Decisions to invest—whether it be investments in drilling and completing a well or in building new infrastructure—are based not only on current and projected prices for the related commodity or product but on the (sometimes changing) magnitude of the investment. Recall that even before oil prices started to collapse in mid-2014, the per-Bbl and per-MMBtu cost of producing oil and gas, respectively, had been falling as producers gained drilling-and-completion experience and increased efficiency. As oil prices slid and demand for drilling and completion services fell, the cost of those services plummeted, further changing the dynamics of when it’s profitable to drill and complete wells. Or consider the first wave of U.S. liquefaction and liquefied natural gas (LNG) export terminals, which was led by the projects that could make use of existing LNG import facilities (including docks capable of handling large LNG vessels, and adjoining pipelines that connect the terminal to the regional gas pipeline network) and thereby reduced the projects’ costs.

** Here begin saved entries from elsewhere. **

(* ===== verification/FdCore.v ===== *)
(** * The file descriptor core is safe on top of any poll method

    Every call of the API, and every polling round, keeps the core and the poll
    method consistent, for any client that respects the contract. *)

From S2P Require Import Prelude ISeq Timer Sys Fd FdSpec.

Local Open Scope Z_scope.

(** ** Steps of a well-formed core *)
Lemma is_registered_insert m f c g : is_registered (<[f := c]> m) g <->
  (g = f /\ registered c = true) \/ (g <> f /\ is_registered m g).
Proof.
  unfold is_registered. destruct (decide (g = f)) as [->|Hne].
  - rewrite lookup_insert_eq. naive_solver.
  - rewrite lookup_insert_ne by done. naive_solver.
Qed.

Lemma core_ok_set v f c c' : core_ok v -> cv_fds v !! f = Some c -> registered c = true ->
  registered c' = true -> wanted_bands c' = wanted_flags c' ->
  core_ok (mk_cv (<[f := c']> (cv_fds v)) (cv_active v) (cv_numobjs v) (cv_numfds v) (cv_handled v)).
Proof.
  intros [Ha Hl Hk Hw Hn Ho Hh] Hf Hr Hr' Hw'.
  assert (forall g, is_registered (cv_fds v) g -> is_registered (<[f := c']> (cv_fds v)) g) as Hup.
  { intros g Hg. apply is_registered_insert. destruct (decide (g = f)); auto. }
  split; cbn; [done|auto| | | |done|auto].
  - intros g o. rewrite lookup_insert. case_decide as E; [subst; intros [= <-] _; eauto|eauto].
  - intros g o. rewrite lookup_insert. case_decide as E; [subst; by intros [= <-] _|eauto].
  - rewrite Hn. symmetry. eapply num_registered_insert_other; [done|congruence].
Qed.

Lemma core_ok_register v f c' q : core_ok v -> ~ is_registered (cv_fds v) f ->
  iq_init f (cv_active v) = Some q -> registered c' = true -> wanted_bands c' = wanted_flags c' ->
  core_ok (mk_cv (<[f := c']> (cv_fds v)) q (cv_numobjs v + 1) (cv_numfds v + 1) (cv_handled v)).
Proof.
  intros [Ha Hl Hk Hw Hn Ho Hh] Hf Hq Hr' Hw'.
  pose proof (iq_init_ok _ _ _ Ha Hq) as Hqo. unfold iq_init in Hq. case_decide; [done|]. injection Hq as <-.
  assert (forall g, is_registered (cv_fds v) g -> is_registered (<[f := c']> (cv_fds v)) g) as Hup.
  { intros g Hg. apply is_registered_insert. destruct (decide (g = f)) as [->|]; [done|auto]. }
  split; cbn; [done|auto| | | |lia|auto].
  - intros g o. rewrite lookup_insert. case_decide as E; [subst; intros _ _; right; set_solver|].
    intros Hg Hgr. destruct (Hk _ _ Hg Hgr); set_solver.
  - intros g o. rewrite lookup_insert. case_decide as E; [subst; by intros [= <-] _|eauto].
  - rewrite Hn. symmetry. by apply num_registered_add.
Qed.

Lemma core_ok_unregister v f c' q : core_ok v -> is_registered (cv_fds v) f ->
  iq_del f (cv_active v) = Some q -> registered c' = false ->
  core_ok (mk_cv (<[f := c']> (cv_fds v)) q (cv_numobjs v - 1) (cv_numfds v - 1)
    (if decide (cv_handled v = Some f) then None else cv_handled v)).
Proof.
  intros [Ha Hl Hk Hw Hn Ho Hh] Hf Hq Hr'.
  pose proof (iq_del_ok _ _ _ Ha Hq) as Hqo.
  assert (forall g, g ∈ members q <-> g ∈ members (cv_active v) /\ g <> f) as Hmq.
  { unfold iq_del in Hq. repeat case_decide; simplify_eq; cbn; intros g; [rewrite elem_of_remove; tauto|].
    split; [|tauto]. intros Hg. split; [done|]. by intros ->. }
  assert (forall g, g ∈ idle (cv_active v) -> g <> f -> g ∈ idle q) as Hiq.
  { unfold iq_del in Hq. repeat case_decide; simplify_eq; cbn; set_solver. }
  assert (forall g, g <> f -> is_registered (cv_fds v) g -> is_registered (<[f := c']> (cv_fds v)) g) as Hup.
  { intros g Hne Hg. apply is_registered_insert. auto. }
  split; cbn; [done| | | | |lia|].
  - intros g [Hg Hne]%Hmq. auto.
  - intros g o. rewrite lookup_insert. case_decide as E; [intros [= <-]; congruence|].
    intros Hg Hgr. destruct (Hk _ _ Hg Hgr); [left; by apply Hmq|right; auto].
  - intros g o. rewrite lookup_insert. case_decide as E; [intros [= <-]; congruence|eauto].
  - rewrite Hn. symmetry. by apply num_registered_drop.
  - intros g. case_decide as E; [done|]. intros Hg. apply Hup; [congruence|auto].
Qed.

(** An object that is not registered is the client's. *)
Lemma core_ok_client v f c q : core_ok v -> ~ is_registered (cv_fds v) f ->
  (forall c', c = Some c' -> registered c' = false) ->
  members q = members (cv_active v) -> idle q ⊆ {[f]} ∪ idle (cv_active v) ->
  (forall g, g <> f -> g ∈ idle (cv_active v) -> g ∈ idle q) ->
  core_ok (mk_cv (partial_alter (fun _ => c) f (cv_fds v)) q (cv_numobjs v) (cv_numfds v) (cv_handled v)).
Proof.
  intros [[Ha1 Ha2] Hl Hk Hw Hn Ho Hh] Hf Hc Hm Hi Hi'.
  assert (forall g, is_registered (cv_fds v) g -> is_registered (partial_alter (fun _ => c) f (cv_fds v)) g) as Hup.
  { intros g Hg. destruct (decide (g = f)) as [->|Hne]; [done|].
    unfold is_registered. by rewrite lookup_partial_alter_ne. }
  split; cbn.
  - split; rewrite Hm; [done|]. intros x Hx. pose proof (Ha2 x Hx).
    assert (x <> f) by (intros ->; auto). set_solver.
  - rewrite Hm. auto.
  - intros g o Hg Hr. destruct (decide (g = f)) as [->|Hne].
    + rewrite lookup_partial_alter_eq in Hg. rewrite (Hc _ Hg) in Hr. done.
    + rewrite lookup_partial_alter_ne in Hg by done. rewrite Hm. destruct (Hk _ _ Hg Hr); auto.
  - intros g o Hg Hr. destruct (decide (g = f)) as [->|Hne].
    + rewrite lookup_partial_alter_eq in Hg. rewrite (Hc _ Hg) in Hr. done.
    + rewrite lookup_partial_alter_ne in Hg by done. eauto.
  - rewrite Hn. symmetry. destruct c as [c|].
    + change (partial_alter _ _ _) with (<[f := c]> (cv_fds v)). apply num_registered_fresh; auto.
    + change (partial_alter _ _ _) with (delete f (cv_fds v)). by apply num_registered_delete.
  - done.
  - auto.
Qed.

As we said in our recent blog on U.S. methanol projects, Bad Moon Rising--Any Credence in a Near-Term Methanol Revival?, it’s been a tough time for methanol producers. Posted and spot prices for methanol have been hovering at low levels not seen since 2010-- dragged down by low oil prices and, with that, low prices for naphtha (a primary competitor for methanol in the petrochemicals industry). Also, new methanol capacity planned when methanol’s prospects seemed brighter has been coming online (further depressing methanol prices), and still more capacity remains under development, including OCI’s 1.8 MTPA Natgasoline methanol project in Beaumont, TX, which is under construction and expected to come online in 2017. (G2X Energy, a subsidiary of Consolidated Energy, in April 2016 entered into a definitive agreement to take a 50% stake in Natgasoline.) All that would seem to suggest we’ve seen the last of any new methanol projects, at least until the methanol market--and the oil and naphtha markets--find firmer footing and market participants regain confidence that they’ve seen the bottom and that better days are ahead.